- [What to do]:
Reproduce the records word for word, from the first line to the line containing "metaCache s' !! path f = None".
[[ Source information, beginning ]]
(** C2. The confirmation dialog for the file [f] is open.  If the
    answer is Yes, the unlink succeeds and files remain, then in that
    one step the entries of [f]'s path are gone from the metadata, the
    summary and the preview cache, the file is gone from visibleFiles,
    and the selection is the old index clamped into the new page (in
    range).  If the answer is No, nothing changes but the dialog
    closing.  With A, B, C listed and C selected, Yes leaves A, B with
    B selected at index 1, and No leaves C selected (the witness and
    [delete_C_example]). *)
Theorem confirmed_delete_purges_and_clamps
    (stringWidth : jsstring → nat) (fmtTime : Z → jsstring)
    (chalkHex : jsstring → jsstring → text) (opts : Options)
    (w : World) (yes no : Key) (f : SessionFile) (selected : Z)
    (below : list Overlay) (s : State) :
  confirming f selected below s →
  confirmsYes yes selected →
  declines no selected →
  unlink w (path f) = None →
  without f (visibleFiles s) ≠ [] →
  0 ≤ currentPage s →
  (let s' := step stringWidth fmtTime chalkHex opts w (Press yes) s in
   metaCache s' !! path f = None
   ∧ msgSummaryCache s' !! path f = None
   ∧ (∀ width, previewCache s' !! previewKey (path f) width = None)
   ∧ visibleFiles s' = without f (visibleFiles s)
   ∧ (∀ g, g ∈ visibleFiles s' → path g ≠ path f)
   ∧ (∀ g, g ∈ pageItems s' → g ∈ visibleFiles s')
   ∧ selectedIndex s'
     = Z.max 0 (Z.min (selectedIndex s) (lengthZ (pageItems s') - 1))
   ∧ selectionValid s'
   ∧ overlays s' = below ∧ modalActive s' = false ∧ destroyed s' = false
   ∧ resolved s' = resolved s ∧ faults s' = faults s)
  ∧ (let s' := step stringWidth fmtTime chalkHex opts w (Press no) s in
     s' = set_modalActive false (set_overlays below s)
     ∧ visibleFiles s' = visibleFiles s ∧ pageItems s' = pageItems s
     ∧ currentPage s' = currentPage s
     ∧ selectedIndex s' = selectedIndex s ∧ metaCache s' = metaCache s
     ∧ msgSummaryCache s' = msgSummaryCache s ∧ previewCache s' = previewCache s).
Proof.
  intros Hconf Hyes Hno Hunlink Hrest Hpage. cbv zeta. split.
  - rewrite (step_confirm_yes _ _ _ _ w yes f selected below s Hconf Hyes).
    unfold finish. cbv zeta.
    set (s0 := set_modalActive false (set_overlays below s)).
    destruct Hconf as (_ & _ & Hd).
    pose proof (deleteConfirmed_removes stringWidth fmtTime chalkHex opts w f s0
                  Hunlink Hrest Hpage) as H.
    cbv zeta in H.
    destruct H as (Hvis & Hne & Hsub & Hsel & Hm & Hs & Hp & Hd' & Hr & Hmo & Hov & Hf).
    repeat split; try assumption.
    + intros g Hg. rewrite Hvis in Hg. unfold without in Hg.
      apply list_elem_of_filter in Hg as [Hg _]. exact Hg.
    + rewrite Hsel. lia.
    + rewrite Hsel.
      assert (1 ≤ lengthZ (pageItems
                (deleteConfirmed stringWidth fmtTime chalkHex opts w f true s0))).
      { unfold lengthZ.
        destruct (pageItems (deleteConfirmed stringWidth fmtTime chalkHex opts w f true s0));
          [congruence|simpl; lia]. }
      lia.
    + rewrite Hd'. exact Hd.
  - rewrite (step_confirm_no _ _ _ _ w no f selected below s Hconf Hno).
    rewrite finish_declined.
    + repeat split; reflexivity.
    + intros E. apply Hrest. unfold without. rewrite E. reflexivity.
Qed.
[[ Source information, end ]]
- [Written answer]:
(** C2. The confirmation dialog for the file [f] is open.  If the
    answer is Yes, the unlink succeeds and files remain, then in that
    one step the entries of [f]'s path are gone from the metadata, the
    summary and the preview cache, the file is gone from visibleFiles,
    and the selection is the old index clamped into the new page (in
    range).  If the answer is No, nothing changes but the dialog
    closing.  With A, B, C listed and C selected, Yes leaves A, B with
    B selected at index 1, and No leaves C selected (the witness and
    [delete_C_example]). *)
Theorem confirmed_delete_purges_and_clamps
    (stringWidth : jsstring → nat) (fmtTime : Z → jsstring)
    (chalkHex : jsstring → jsstring → text) (opts : Options)
    (w : World) (yes no : Key) (f : SessionFile) (selected : Z)
    (below : list Overlay) (s : State) :
  confirming f selected below s →
  confirmsYes yes selected →
  declines no selected →
  unlink w (path f) = None →
  without f (visibleFiles s) ≠ [] →
  0 ≤ currentPage s →
  (let s' := step stringWidth fmtTime chalkHex opts w (Press yes) s in
   metaCache s' !! path f = None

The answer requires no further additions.